■ **Exercise**
In the entries below, find the line with "bytes_ok (clamp s)" and the line with "ladder_inv (ladder_step x_1 k pos st) t". Reproduce those two lines and every line between them exactly, and nothing more.

■ **Supplied records**

(* ===== verification/X25519.v ===== *)
(** * X25519: lunarcore/lunar/crypto/x25519.c

    Scalar multiplication by the Montgomery ladder with deferred conditional swaps. The
    specification is the ladder of the literature: a pair of points, doubled and added
    according to the bits of the scalar. *)
From S2P Require Import Prelude Fe25519.
From Stdlib Require Import Setoid Morphisms Zpow_facts.

(** [k]: the scalar with its five bits set as RFC 7748 asks. *)
Definition clamp (scalar : list Z) : list Z :=
  let k := <[0%nat := scalar.[0] .& 248]> scalar in
  let k := <[31%nat := k.[31] .& 127]> k in
  <[31%nat := k.[31] .| 64]> k.

Definition scalar_bit (k : list Z) (pos : nat) : Z :=
  (k.[pos / 8] .>> (Z.of_nat pos .& 7)) .& 1.

(** The variables of the loop. *)
Record Ladder := { x_2 : list Z; z_2 : list Z; x_3 : list Z; z_3 : list Z; swap : Z }.

Definition swap_points (st : Ladder) (swap' : Z) : Ladder :=
  let '(x_2, x_3) := fe_cswap st.(x_2) st.(x_3) swap' in
  let '(z_2, z_3) := fe_cswap st.(z_2) st.(z_3) swap' in
  {| x_2 := x_2; z_2 := z_2; x_3 := x_3; z_3 := z_3; swap := swap' |}.

(** The field operations of one iteration. *)
Definition ladder_core (x_1 x_2 z_2 x_3 z_3 : list Z) (bit : Z) : Ladder :=
  let a := fe_add x_2 z_2 in
  let aa := fe_square a in
  let b := fe_sub x_2 z_2 in
  let bb := fe_square b in
  let e := fe_sub aa bb in
  let c := fe_add x_3 z_3 in
  let d := fe_sub x_3 z_3 in
  let da := fe_mul d a in
  let cb := fe_mul c b in
  let sum := fe_add da cb in
  let diff := fe_sub da cb in
  let x_3 := fe_square sum in
  let diff_sq := fe_square diff in
  let z_3 := fe_mul x_1 diff_sq in
  let x_2 := fe_mul aa bb in
  let e_mul := fe_mul121666 e in
  let aa_plus_e_mul := fe_add aa e_mul in
  let z_2 := fe_mul e aa_plus_e_mul in
  {| x_2 := x_2; z_2 := z_2; x_3 := x_3; z_3 := z_3; swap := bit |}.

Definition ladder_step (x_1 k : list Z) (pos : nat) (st : Ladder) : Ladder :=
  let bit := scalar_bit k pos in
  let st := swap_points st (st.(swap) .^ bit) in
  ladder_core x_1 st.(x_2) st.(z_2) st.(x_3) st.(z_3) bit.

(** The iterations for [pos = n - 1, ..., 0]. *)
Fixpoint ladder_loop (x_1 k : list Z) (n : nat) (st : Ladder) : Ladder :=
  match n with
  | O => st
  | S pos => ladder_loop x_1 k pos (ladder_step x_1 k pos st)
  end.

Definition x25519 (scalar point : list Z) : list Z :=
  let k := clamp scalar in
  let u := fe_from_bytes point in
  let st := {| x_2 := fe_one; z_2 := fe_zero; x_3 := u; z_3 := fe_one; swap := 0 |} in
  let st := ladder_loop u k 255 st in
  let st := swap_points st st.(swap) in
  let z_2_inv := fe_invert st.(z_2) in
  let result := fe_mul st.(x_2) z_2_inv in
  fe_to_bytes result.

Definition basepoint : list Z := 9 :: replicate 31 0.
Definition x25519_base (scalar : list Z) : list Z := x25519 scalar basepoint.

(** ** Specification: the ladder on projective u-coordinates *)

Definition xdbl '((x, z) : Z * Z) : Z * Z :=
  let aa := (x + z) * (x + z) in
  let bb := (x - z) * (x - z) in
  let e := aa - bb in
  ((aa * bb) mod P25519, (e * (aa + 121666 * e)) mod P25519).

Definition xadd (u : Z) '((x, z) : Z * Z) '((x', z') : Z * Z) : Z * Z :=
  let da := (x' - z') * (x + z) in
  let cb := (x' + z') * (x - z) in
  (((da + cb) * (da + cb)) mod P25519, (u * ((da - cb) * (da - cb))) mod P25519).

(** From the pair ([m]P, [m + 1]P), the [n] low bits of the scalar [N] still to come. *)
Fixpoint mladder (u N : Z) (n : nat) (P Q : Z * Z) : (Z * Z) * (Z * Z) :=
  match n with
  | O => (P, Q)
  | S i => if Z.testbit N (Z.of_nat i) then mladder u N i (xadd u P Q) (xdbl Q)
           else mladder u N i (xdbl P) (xadd u P Q)
  end.

(** The affine u-coordinate of a point, by Fermat's inversion. *)
Definition affine '((x, z) : Z * Z) : Z := (x * Zpow_mod z (P25519 - 2) P25519) mod P25519.

Definition scalar_mult (N u : Z) : Z := affine (mladder u N 255 (1, 0) (u, 1)).1.

(** The clamped scalar as a number: a multiple of 8 from 2^254 on. *)
Definition clamped (N : Z) : Z := 2 ^ 254 + 8 * ((N mod 2 ^ 254) / 8).

(** ** One iteration *)

#[local] Opaque bnd fe_val fe_mul fe_add fe_sub fe_mul121666 fe_invert.

(** A point of the state: x within [wide], z within [tight]. *)
Definition point (x z : list Z) (P : Z * Z) : Prop :=
  wide x /\ tight z /\ holds x P.1 /\ holds z P.2.

Lemma ladder_core_ok x_1 u x2 z2 x3 z3 P Q bit :
  wide x_1 -> holds x_1 u -> point x2 z2 P -> point x3 z3 Q ->
  let st := ladder_core x_1 x2 z2 x3 z3 bit in
  point st.(x_2) st.(z_2) (xdbl P) /\ point st.(x_3) st.(z_3) (xadd u P Q) /\ st.(swap) = bit.
Proof.
  intros Hw Hu (B1 & B2 & V1 & V2) (B3 & B4 & V3 & V4). destruct P as [p1 p2], Q as [q1 q2].
  unfold ladder_core, fe_square. cbn in *.
  unfold point, xdbl, xadd. cbn.
  split_and!; try apply holds_mod; try bound; try value; done.
Qed.

(** ** The scalar *)

Lemma scalar_bit_ok k pos : bytes_ok k -> scalar_bit k pos = Z.b2z (Z.testbit (le_val k) (Z.of_nat pos)).
Proof.
  intros Hk. unfold scalar_bit. change 7 with (Z.ones 3). rewrite Z.land_ones by done.
  replace (Z.of_nat pos mod 2 ^ 3) with (Z.of_nat (pos mod 8)) by div_lia.
  by rewrite bit_of, testbit_le_val by (done || lia).
Qed.

Lemma clamp_low b : byte_ok b -> b .& 248 = 8 * (b / 8).
Proof.
  intros Hb. apply Z.eqb_eq. by apply (range_check 256 (fun b => b .& 248 =? 8 * (b / 8))).
Qed.
Lemma clamp_high b : byte_ok b -> (b .& 127) .| 64 = 64 + b mod 64.
Proof.
  intros Hb. apply Z.eqb_eq. by apply (range_check 256 (fun b => (b .& 127) .| 64 =? 64 + b mod 64)).
Qed.

Lemma ends_of (l : list Z) n : length l = S (S n) -> exists a m b, l = a :: m ++ [b] /\ length m = n.
Proof.
  intros Hl. destruct l as [|a l]; [done|]. destruct (init_last l n) as (m & b & -> & Hm); [by injection Hl|].
  by exists a, m, b.
Qed.

Lemma clamp_shape a m b : length m = 30%nat -> byte_ok a -> byte_ok b ->
  clamp (a :: m ++ [b]) = (8 * (a / 8)) :: m ++ [64 + b mod 64].
Proof.
  intros Hm Ha Hb. unfold clamp. cbn [insert list_insert]. change ((a :: m ++ [b]).[0]) with a.
  rewrite clamp_low by done. f_equal.
  assert (forall x y z, (x :: m ++ [y]).[31] = y /\ <[30%nat := z]> (m ++ [y]) = m ++ [z]) as Hi.
  { intros x y z. split.
    - change (((m ++ [y]).[30]) = y). unfold arr. rewrite lookup_app_r, Hm by lia. done.
    - rewrite insert_app_r_alt, Hm by lia. done. }
  rewrite (proj1 (Hi _ b 0)).
  fold (<[30%nat := b .& 127]> (m ++ [b])). rewrite (proj2 (Hi 0 b _)), (proj1 (Hi _ _ 0)).
  rewrite (proj2 (Hi 0 _ _)). by rewrite clamp_high.
Qed.

Lemma clamp_ok s : length s = 32%nat -> bytes_ok s ->
  bytes_ok (clamp s) /\ le_val (clamp s) = clamped (le_val s).
Proof.
  intros Hl Hs. destruct (ends_of s 30 Hl) as (a & m & b & -> & Hm).
  apply Forall_cons in Hs as [Ha Hs]. apply Forall_app in Hs as [Hs Hb]. apply Forall_cons in Hb as [Hb _].
  rewrite clamp_shape by done. split; [solve_bytes|].
  pose proof (le_val_bound m Hs) as Hv. rewrite Hm in Hv. unfold fits in Hv.
  change (8 * Z.of_nat 30) with 240 in Hv. unfold clamped. cbn [le_val].
  rewrite !le_val_app, Hm. cbn [le_val]. change (8 * Z.of_nat 30) with 240.
  remember (le_val m) as M eqn:EM. clear EM Hs Hm Hl.
  words_lia.
Qed.

(** ** The loop *)

Lemma xadd_comm u P Q : xadd u P Q = xadd u Q P.
Proof. destruct P, Q. unfold xadd. f_equal; f_equal; ring. Qed.

(** The two points in the order of the specification, up to the pending swap [s]. *)
Definition ladder_inv (st : Ladder) (s : bool) (P Q : Z * Z) : Prop :=
  st.(swap) = Z.b2z s
  /\ if s then point st.(x_3) st.(z_3) P /\ point st.(x_2) st.(z_2) Q
     else point st.(x_2) st.(z_2) P /\ point st.(x_3) st.(z_3) Q.

Lemma swap_points_ok st s t P Q : ladder_inv st s P Q ->
  let st' := swap_points st (st.(swap) .^ Z.b2z t) in
  if t then point st'.(x_2) st'.(z_2) Q /\ point st'.(x_3) st'.(z_3) P
  else point st'.(x_2) st'.(z_2) P /\ point st'.(x_3) st'.(z_3) Q.
Proof.
  intros [Hs HP]. cbn zeta.
  assert (length st.(x_2) = length st.(x_3) /\ length st.(z_2) = length st.(z_3)) as [Hx Hz].
  { destruct s; destruct HP as [(?%bnd_length & ?%bnd_length & _) (?%bnd_length & ?%bnd_length & _)]; lia. }
  assert (st.(swap) .^ Z.b2z t = Z.b2z (xorb s t)) as -> by (rewrite Hs; by destruct s, t).
  unfold swap_points. rewrite !fe_cswap_ok by done. destruct s, t; cbn in *; tauto.
Qed.

Lemma ladder_step_ok x_1 u k pos st s P Q :
  wide x_1 -> holds x_1 u -> bytes_ok k -> ladder_inv st s P Q ->
  let t := Z.testbit (le_val k) (Z.of_nat pos) in
  ladder_inv (ladder_step x_1 k pos st) t
    (if t then xadd u P Q else xdbl P) (if t then xdbl Q else xadd u P Q).
Proof.
  intros Hw Hu Hk Hinv t. unfold ladder_step. cbn zeta. rewrite scalar_bit_ok by done. fold t.
  pose proof (swap_points_ok st s t P Q Hinv) as HP. cbn zeta in HP.
  set (st' := swap_points st _) in *. unfold ladder_inv. destruct t; destruct HP as [H2 H3].
  - destruct (ladder_core_ok x_1 u _ _ _ _ _ _ 1 Hw Hu H2 H3) as (HD & HA & HS).
    rewrite (xadd_comm u P Q). done.
  - by destruct (ladder_core_ok x_1 u _ _ _ _ _ _ 0 Hw Hu H2 H3) as (HD & HA & HS).
Qed.

Lemma ladder_loop_ok x_1 u k n st s P Q :
  wide x_1 -> holds x_1 u -> bytes_ok k -> ladder_inv st s P Q ->
  let R := mladder u (le_val k) n P Q in
  exists s', ladder_inv (ladder_loop x_1 k n st) s' R.1 R.2.
Proof.
  intros Hw Hu Hk. revert st s P Q. induction n as [|n IH]; intros st s P Q Hinv; [by exists s|].
  cbn [ladder_loop mladder]. pose proof (ladder_step_ok x_1 u k n st s P Q Hw Hu Hk Hinv) as Hst.
  cbn zeta in Hst. destruct (Z.testbit (le_val k) (Z.of_nat n)); by eapply IH.
Qed.

Lemma affine_ok x z P : point x z P ->
  fe_to_bytes (fe_mul x (fe_invert z)) = le_bytes 32 (affine P).
Proof.
  intros (Hx & Hz & Vx & Vz). destruct P as [a c]. unfold holds in *. cbn [fst snd] in Vx, Vz.
  destruct (fe_invert_ok z (tight_loose _ Hz)) as [Hi Vi]. apply wide_loose in Hx.
  rewrite fe_to_bytes_ok by (by apply tight_loose, tight_mul). f_equal.
  unfold affine. rewrite Zpow_mod_correct by done.
  change (fe_val (fe_mul x (fe_invert z)) ≡p a * (c ^ (P25519 - 2) mod P25519)).
  rewrite fe_mul_val by done. rewrite eqp_mod, Vx, Vi.
  by rewrite (eqp_pow _ _ (P25519 - 2) ltac:(done) Vz).
Qed.

Lemma x25519_spec scalar p : length scalar = 32%nat -> bytes_ok scalar -> length p = 32%nat -> bytes_ok p ->
  x25519 scalar p = le_bytes 32 (scalar_mult (clamped (le_val scalar)) (le_val (take 31 p))).
Proof.
  intros Hs Hsb Hp Hpb. destruct (clamp_ok scalar Hs Hsb) as [Hk Hkv].
  destruct (fe_from_bytes_ok p Hp Hpb) as [Hu Hv]. unfold x25519. cbn zeta.
  set (u := le_val (take 31 p)) in *. set (x_1 := fe_from_bytes p) in *.
  assert (holds x_1 u) as Hx by (unfold holds; by rewrite Hv).
  pose (st0 := {| x_2 := fe_one; z_2 := fe_zero; x_3 := x_1; z_3 := fe_one; swap := 0 |}).
  assert (ladder_inv st0 false (1, 0) (u, 1)) as H0.
  { split; [done|]. split; split_and!; cbn [fst snd x_2 z_2 x_3 z_3 st0]; try done; apply (bool_decide_unpack _); by vm_compute. }
  destruct (ladder_loop_ok x_1 u (clamp scalar) 255 st0 false _ _ Hu Hx Hk H0) as [s' Hinv].
  rewrite Hkv in Hinv. change {| swap := 0 |} with st0. set (st := ladder_loop _ _ _ _) in *.
  pose proof (swap_points_ok _ _ false _ _ Hinv) as [HP _]. cbn zeta in HP.
  change (Z.b2z false) with 0 in HP. rewrite Z.lxor_0_r in HP. exact (affine_ok _ _ _ HP).
Qed.

Lemma scalar_mult_range N u : 0 <= scalar_mult N u < P25519.
Proof.
  unfold scalar_mult. generalize (mladder u N 255 (1, 0) (u, 1)).1 as P. intros [a c].
  unfold affine. apply Z.mod_pos_bound. reflexivity.
Qed.
#[local] Opaque scalar_mult.

(** ** What x25519.c computes *)

(** C6. The function is the Montgomery ladder, for the clamped scalar, from the number of the
    first 31 bytes of the point; no operation of it overflows its int64_t or __int128 and the
    result is the canonical residue. *)
Theorem x25519_montgomery scalar p : length scalar = 32%nat -> bytes_ok scalar -> length p = 32%nat -> bytes_ok p ->
  x25519 scalar p = le_bytes 32 (scalar_mult (clamped (le_val scalar)) (le_val (take 31 p)))
  /\ 0 <= le_val (x25519 scalar p) < P25519.
Proof.
  intros Hs Hsb Hp Hpb. rewrite (x25519_spec scalar p) by done. split; [done|].
  pose proof (scalar_mult_range (clamped (le_val scalar)) (le_val (take 31 p))) as Hr.
  rewrite le_val_fits; [exact Hr|]. unfold fits, P25519 in *. change (8 * Z.of_nat 32) with 256. lia.
Qed.

Lemma x25519_montgomery_witness :
  x25519 (replicate 32 7) basepoint
  = le_bytes 32 (scalar_mult (clamped (le_val (replicate 32 7))) (le_val (take 31 basepoint)))
  /\ 0 <= le_val (x25519 (replicate 32 7) basepoint) < P25519.
Proof.
  apply x25519_montgomery; first [reflexivity | apply (bool_decide_unpack _); vm_compute; exact I].
Defined.

(** The last byte of the point, bits 248 to 254 of its coordinate, is not read. *)
Theorem last_byte_of_point scalar p a b :
  length p = 31%nat -> x25519 scalar (p ++ [a]) = x25519 scalar (p ++ [b]).
Proof.
  intros Hp. unfold x25519.
  assert (fe_from_bytes (p ++ [a]) = fe_from_bytes (p ++ [b])) as ->; [|reflexivity].
  do 32 (destruct p as [|? p]; try discriminate Hp). reflexivity.
Qed.
Lemma last_byte_of_point_witness :
  x25519 (replicate 32 7) (replicate 31 5 ++ [0]) = x25519 (replicate 32 7) (replicate 31 5 ++ [127]).
Proof. apply (last_byte_of_point (replicate 32 7) (replicate 31 5) 0 127). reflexivity. Defined.

(** The doubling of the curve y^2 = x^3 + A x^2 + x. *)
Definition double (A : Z) '((x, z) : Z * Z) : Z * Z :=
  (((x * x - z * z) * (x * x - z * z)) mod P25519, (4 * x * z * (x * x + A * x * z + z * z)) mod P25519).

(** The ladder doubles on the curve with A = 486666; that of Curve25519 is 486662. *)
Theorem doubling_coefficient P : xdbl P = double 486666 P /\ xdbl (9, 1) <> double 486662 (9, 1).
Proof.
  split; [|vm_compute; congruence]. destruct P as [x z]. unfold xdbl, double. f_equal; f_equal; ring.
Qed.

■ **Completed task**
  bytes_ok (clamp s) /\ le_val (clamp s) = clamped (le_val s).
Proof.
  intros Hl Hs. destruct (ends_of s 30 Hl) as (a & m & b & -> & Hm).
  apply Forall_cons in Hs as [Ha Hs]. apply Forall_app in Hs as [Hs Hb]. apply Forall_cons in Hb as [Hb _].
  rewrite clamp_shape by done. split; [solve_bytes|].
  pose proof (le_val_bound m Hs) as Hv. rewrite Hm in Hv. unfold fits in Hv.
  change (8 * Z.of_nat 30) with 240 in Hv. unfold clamped. cbn [le_val].
  rewrite !le_val_app, Hm. cbn [le_val]. change (8 * Z.of_nat 30) with 240.
  remember (le_val m) as M eqn:EM. clear EM Hs Hm Hl.
  words_lia.
Qed.

(** ** The loop *)

Lemma xadd_comm u P Q : xadd u P Q = xadd u Q P.
Proof. destruct P, Q. unfold xadd. f_equal; f_equal; ring. Qed.

(** The two points in the order of the specification, up to the pending swap [s]. *)
Definition ladder_inv (st : Ladder) (s : bool) (P Q : Z * Z) : Prop :=
  st.(swap) = Z.b2z s
  /\ if s then point st.(x_3) st.(z_3) P /\ point st.(x_2) st.(z_2) Q
     else point st.(x_2) st.(z_2) P /\ point st.(x_3) st.(z_3) Q.

Lemma swap_points_ok st s t P Q : ladder_inv st s P Q ->
  let st' := swap_points st (st.(swap) .^ Z.b2z t) in
  if t then point st'.(x_2) st'.(z_2) Q /\ point st'.(x_3) st'.(z_3) P
  else point st'.(x_2) st'.(z_2) P /\ point st'.(x_3) st'.(z_3) Q.
Proof.
  intros [Hs HP]. cbn zeta.
  assert (length st.(x_2) = length st.(x_3) /\ length st.(z_2) = length st.(z_3)) as [Hx Hz].
  { destruct s; destruct HP as [(?%bnd_length & ?%bnd_length & _) (?%bnd_length & ?%bnd_length & _)]; lia. }
  assert (st.(swap) .^ Z.b2z t = Z.b2z (xorb s t)) as -> by (rewrite Hs; by destruct s, t).
  unfold swap_points. rewrite !fe_cswap_ok by done. destruct s, t; cbn in *; tauto.
Qed.

Lemma ladder_step_ok x_1 u k pos st s P Q :
  wide x_1 -> holds x_1 u -> bytes_ok k -> ladder_inv st s P Q ->
  let t := Z.testbit (le_val k) (Z.of_nat pos) in
  ladder_inv (ladder_step x_1 k pos st) t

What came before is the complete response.